Form 8-K

UNITED STATES

SECURITIES AND EXCHANGE COMMISSION

WASHINGTON, D.C. 20549

FORM 8-K

CURRENT REPORT

Pursuant to Section 13 or 15(d) of The Securities Exchange Act of 1934

Date of Report (Date of earliest event reported): November 27, 2007

NANOGEN, INC.

(Exact name of registrant specified in its charter)

 

Delaware   000-23541   33-0489621
(State or other jurisdiction of incorporation)   (Commission File Number)   (I.R.S. Employer Identification No.)

 

10398 Pacific Center Court, San Diego, California   92121
(Address of principal executive offices)   (Zip Code)

Registrant’s telephone, including area code: (858) 410-4600

  


(Former name and former address, if changed since last report)
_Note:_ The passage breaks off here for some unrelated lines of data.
Lemma existsb_same_name user p l :
  existsb (same_name (user, p)) l = name_taken (ps_Name p) (rows_of user l).
Proof.
  unfold name_taken, rows_of. induction l as [|[u q] l IH]; [done|]. simpl. unfold same_name at 1. simpl.
  destruct (bool_decide (u = user)) eqn:E; bool_facts; simpl.
  - subst. rewrite bool_decide_eq_true_2 by done. by rewrite <- IH.
  - by rewrite bool_decide_eq_false_2, IH by done.
Qed.

Lemma name_taken_clear name now user keep l :
  name_taken name (rows_of user (clear_default now user keep l)) = name_taken name (rows_of user l).
Proof.
  unfold name_taken, clear_default, rows_of. induction l as [|[u q] l IH]; [done|]. simpl.
  destruct (bool_decide (u = user) && ps_IsDefault q && negb (keep q)); simpl;
    destruct (bool_decide (u = user)); simpl; by rewrite ?IH.
Qed.

Lemma existsb_default_clear now user p l :
  existsb (both_default (user, p)) (clear_default now user (fun _ => false) l) = false.
Proof.
  apply existsb_false_elem. intros r Hr. change (r ∈ map (clear_row now user (fun _ => false)) l) in Hr.
  apply list_elem_of_In, in_map_iff in Hr as (r0 & <- & _).
  destruct (clear_row_facts now user (fun _ => false) r0) as (Hu & _ & _ & _ & _ & Hd & _).
  unfold both_default. apply not_true_iff_false. intros Ht. bool_facts. simpl in *.
  assert (false = true) by (apply Hd; congruence). done.
Qed.

Lemma existsb_id_clear id now user keep l :
  existsb (fun r => bool_decide (ps_ID r.2 = id)) (clear_default now user keep l)
  = existsb (fun r => bool_decide (ps_ID r.2 = id)) l.
Proof.
  unfold clear_default. induction l as [|[u q] l IH]; [done|]. simpl.
  destruct (bool_decide (u = user) && ps_IsDefault q && negb (keep q)); simpl; by rewrite IH.
Qed.

(** A validated name passes the check of the table. *)
Lemma valid_name_check input :
  is_ok (validatePresetInput input) = true -> sql_text (TrimSpace (pin_Name input)) = true ->
  length_between 1 80 (btrim (TrimSpace (pin_Name input))) = true.
Proof.
  unfold validatePresetInput. destruct (is_empty _ || _ || _) eqn:E; [done|].
  intros _ [Hs _]%andb_true_iff. rewrite btrim_TrimSpace. apply orb_false_iff in E as [E _]. apply orb_false_iff in E as [He Hn].
  apply is_empty_false, RuneCount_pos in He. bool_facts.
  unfold length_between. rewrite <- RuneCount_char_length by done. apply andb_true_iff. split; by apply Z.leb_le.
Qed.

Record storable (c : saved_call) (input : PresetInput) (payload : string) : Prop := {
  so_quiet : forall st, sv_outcome c st = Done;
  so_valid : is_ok (validatePresetInput input) = true;
  so_text : sql_text (TrimSpace (pin_Name input)) = true;
  so_jsonb : to_jsonb (pin_Payload input) = Some payload;
  so_object : jsonb_typeof payload = "object";
}.

Lemma create_preset_tx_quiet c user limit input payload d others :
  storable c input payload ->
  (forall r, r ∈ sv_presets (others d) -> ps_ID r.2 <> sv_new_id c) ->
  create_preset_tx c user limit input d others =
  let d1 := others d in
  if limit <=? count_rows user (sv_presets d) then (Err ErrLimitReached, d1)
  else if name_taken (TrimSpace (pin_Name input)) (rows_of user (sv_presets d1)) then (Err ErrConflict, d1)
  else (Ok (new_preset c input payload),
        set_presets (without_default c user input (sv_presets d1) ++ [(user, new_preset c input payload)]) d1).
Proof.
  intros [Hq Hv Hs Hj Ho] Hid. unfold create_preset_tx, query_stmt, stmt. rewrite !Hq. cbv zeta.
  unfold rbind at 1. unfold rbind at 1. unfold rmap_err at 1 2.
  destruct (limit <=? _); [done|].
  assert (existsb (fun r => bool_decide (ps_ID r.2 = sv_new_id c)) (without_default c user input (sv_presets (others d))) = false) as Hf.
  { unfold without_default. case_if; rewrite ?existsb_id_clear; apply existsb_false_elem; intros r Hr;
      apply bool_decide_eq_false_2; auto. }
  assert (existsb (both_default (user, new_preset c input payload))
            (without_default c user input (sv_presets (others d))) = false) as Hd.
  { unfold without_default. destruct (pin_IsDefault input) eqn:E; [apply existsb_default_clear|].
    apply existsb_false_elem. intros r _. unfold both_default. simpl. rewrite E. by rewrite andb_false_r. }
  assert (name_taken (TrimSpace (pin_Name input)) (rows_of user (sv_presets (others d))) =
          existsb (same_name (user, new_preset c input payload)) (without_default c user input (sv_presets (others d)))) as ->.
  { rewrite existsb_same_name. unfold without_default. case_if; by rewrite ?name_taken_clear. }
  replace (if pin_IsDefault input then _ else _)
    with (Ok (E := saved_error) (without_default c user input (sv_presets (others d))))
    by (unfold without_default; by destruct (pin_IsDefault input)).
  unfold text_param, jsonb_param. rewrite Hs, Hj. simpl. unfold insert_preset.
  match goal with |- context [if existsb ?f ?l then Err UniqueViolation else _] =>
    replace (existsb f l) with false by exact (eq_sym Hf) end.
  unfold admit_preset. fold (new_preset c input payload). rewrite Hd, orb_false_r.
  assert (preset_checks (new_preset c input payload) = true) as Hc.
  { unfold preset_checks. simpl. rewrite valid_name_check, Ho, bool_decide_eq_true_2 by done. done. }
  change ((user, new_preset c input payload).2) with (new_preset c input payload). rewrite Hc. simpl.
  destruct (existsb (same_name _) _); simpl; [done|]. by rewrite Hq.
Qed.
Check the appropriate box below if the Form 8-K filing is intended to simultaneously satisfy the filing obligation of the registrant under any of the following provisions (see General Instruction A.2. below):

 

¨ Written communications pursuant to Rule 425 under the Securities Act (17 CFR 230.425)

 

¨ Soliciting material pursuant to Rule 14a-12 under the Exchange Act (17 CFR 240.14a-12)

 

¨ Pre-commencement communications pursuant to Rule 14d-2(b) under the Exchange Act (17 CFR 240.14d-2(b))

 

¨ Pre-commencement communications pursuant to Rule 13e-4(c) under the Exchange Act (17 CFR 240.13e-4(c))

 



Item 3.01. Notice of Delisting or Failure to Satisfy a Continued Listing Rule or Standard; Transfer of Listing

On November 27, 2007, Nanogen, Inc. (the “Company”) received a letter from the NASDAQ Stock Market advising that for the previous 30 consecutive business days, the bid price of the Company’s common stock (the “Common Stock”) had closed below the minimum $1.00 per share requirement for continued inclusion on the NASDAQ Global Market pursuant to NASDAQ Marketplace Rule 4450(a)(5). This notification has no effect on the listing of the Common Stock at this time.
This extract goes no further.